# Speakers



## Goose Guy350 (Nov 29, 2004)

Ok guys, most of my ecaller is done, now I need to decide on speakers. I'm looking for recommendations. I see that radioshack has a few different powerhorn speakers and was wondering if its worth spending the extra cash to get the 100 watt speaker or go with the 50 watt. I have enough power to run the 100 watt but I'm wondering if I need all the volume, last year we usually only ran about half volume on the old ecaller. Any info you guys can give me on speakers would be appreciated, horn speakers or not.
Thanks


----------



## Ty (Mar 11, 2004)

the 50 watt will be more than enough


----------



## markb (Sep 4, 2005)

If you have enough power to run a 100 watt speaker use a 100 watt speaker. Sooner or later you will crank the volume and kill the 50 watt.


----------



## Ridge Nelson (Jan 19, 2006)

do you guys think that this type of speaker would work for an ecaller....??

http://www.bestbuy.com/site/olspage.jsp ... 4000658421

Thanks for the help


----------



## whisker (Dec 5, 2005)

I used two marine waterproof speakers last year with no problems, and am using four this year. I mounted them right into the bodies of magnum shell decoys.


----------



## Ridge Nelson (Jan 19, 2006)

So would that type be adaquate(sp) ?


----------



## nodakoutdoors.com (Feb 27, 2002)

You'll have to buy a box for those, they wouldn't work well as is.

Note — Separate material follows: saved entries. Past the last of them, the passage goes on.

(** * Social-media backend: a shallow embedding of [server.js]

    The server is an Express application over two Mongoose collections
    ([User], [Post]).  Every route handler is an [async] function whose body
    sits in a [try]/[catch] that forwards the exception to the error
    middleware.  The embedding follows that shape:

    - the database is an explicit [Store] threaded through a small
      state-and-exception monad [M]; a thrown exception leaves the store as
      it was at the point of the throw;
    - Mongoose's statics ([findById], [findOne], [find], [findByIdAndUpdate],
      [findByIdAndDelete]) and [save] are functions on the store;
    - a route is run with [route], which plays the role of the [catch] branch
      and of the error middleware;
    - request fields are the strings a JSON client sends; identifiers reach
      the handlers as strings and are cast to [ObjectId] by the driver;
    - response bodies are JSON values, so that projections ([select],
      [populate]) are real operations on the serialised document. *)

From Stdlib Require Import String Ascii List Bool Arith ZArith Lia Eqdep_dec.
Import ListNotations.
Open Scope string_scope.
Open Scope list_scope.

Set Implicit Arguments.
Set Warnings "-register-all".

(** ** Strings *)

Fixpoint string_forall (p : ascii -> bool) (s : string) : bool :=
  match s with
  | EmptyString => true
  | String c s' => p c && string_forall p s'
  end.

Fixpoint string_map (f : ascii -> ascii) (s : string) : string :=
  match s with
  | EmptyString => EmptyString
  | String c s' => String (f c) (string_map f s')
  end.

Definition in_range (lo hi : nat) (c : ascii) : bool :=
  Nat.leb lo (nat_of_ascii c) && Nat.leb (nat_of_ascii c) hi.

Definition is_lower_hex (c : ascii) : bool :=
  in_range 48 57 c || in_range 97 102 c.

(** [A]..[F] become [a]..[f]; every other character is kept. *)
Definition to_lower_hex (c : ascii) : ascii :=
  if in_range 65 70 c then ascii_of_nat (nat_of_ascii c + 32) else c.

(** ** ObjectId

    A BSON ObjectId is twelve bytes; the only things the server does with one
    are to print it ([toString], 24 lower-case hexadecimal digits), to compare
    it, and to obtain it from a request string through the driver's cast, which
    accepts 24 hexadecimal digits of either case and fails (CastError)
    otherwise.  An [ObjectId] is therefore carried as its printed form.
    (Drivers older than bson 5 also read any 12-byte string as an identifier;
    that reading is left out.) *)

Definition canonical (s : string) : bool :=
  Nat.eqb (String.length s) 24 && string_forall is_lower_hex s.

Do you have an amp...or running a CD player that has a built-in amp? What is the output?


----------



## Ridge Nelson (Jan 19, 2006)

I have a giftcard to bestbuy and im trying to get somestuff together to build and ecaller. I think id get a CD deck and if needbe an amp and either mount them on a seperate box , the same box that contains the cd deck or a goose shell.

I have 70 bucks towards an ecaller from bestbuy. What would be your best advice on how to spend it towards an ecaller?

Not trying to hijack the thread guys.....

Thanks RL


----------



## Goose Guy350 (Nov 29, 2004)

As far as my ecaller I'm running a pyriamid 240 watt amp with 2 channels so 120 watts per channel and a cd player as my source but I'm still undecided on speakers, what is everyone else using? how many watt, what size amp, style, whatnot? I'm running a few of these homemade ecallers so I'm willing to try different speakers on them all till I find what the birds like.


----------



## Ridge Nelson (Jan 19, 2006)

goose guy , where did you get your amp?


----------



## Goose Guy350 (Nov 29, 2004)

ebay, 20 bucks a piece, can't beat that


----------



## Ridge Nelson (Jan 19, 2006)

Did you use 2?


----------



## justund223 (Aug 28, 2006)

i am gonna hijack a hijacked thread... does anybody know if you need a 2 channel amp with 240 watts. the speakers i am looking at are only 15 watts a piece. will they be loud enough???


----------



## USSapper (Sep 26, 2005)

It doesnt hurt to get the 240 two channel amp in case you did get bigger speakers. I woould have to go with the 50w speakers-15 seems a little low to me but thats just my opinion


----------



## justund223 (Aug 28, 2006)

how long would a 12 amp battery power a 240 watt amp


----------



## markb (Sep 4, 2005)

If your amp says 240 watt it is probably peak power. True power (RMS) will be 120 watts. Your 15 watt speakers will be loud.........but not for very long. 50 watt speakers are closer but still borderline if you use the full output of the amp.


----------



## Goose Guy350 (Nov 29, 2004)

Is there a risk of burning up say 50 watt speakers running them on a channel that can produce 120 watts?


----------



## markb (Sep 4, 2005)

If you have speakers capable of handling 60 watts RMS, power up the system, turn on the CD with volume completely off, and slowly increase the volume to see what it sounds like. The amp will have its own gain control, and I recommend setting this when you have the CD at full volume so that you will know the max output you have and won't have any distortion or damage to your speakers. You should not need to set the gain any higher than about 1/2 to 3/4 on the amp. A 50 watt speaker should handle it as long as you don't run the amp gain on max. Your battery will last longer with the amp gain on 1/2.


----------



## Ty (Mar 11, 2004)

markb said:


> If you have speakers capable of handling 60 watts RMS, power up the system, turn on the CD with volume completely off, and slowly increase the volume to see what it sounds like. The amp will have its own gain control, and I recommend setting this when you have the CD at full volume so that you will know the max output you have and won't have any distortion or damage to your speakers. You should not need to set the gain any higher than about 1/2 to 3/4 on the amp. A 50 watt speaker should handle it as long as you don't run the amp gain on max. Your battery will last longer with the amp gain on 1/2.


EXACTLY

You dont want that thing blasting that loud and distorted anyway. Just a nice realistic sound.


----------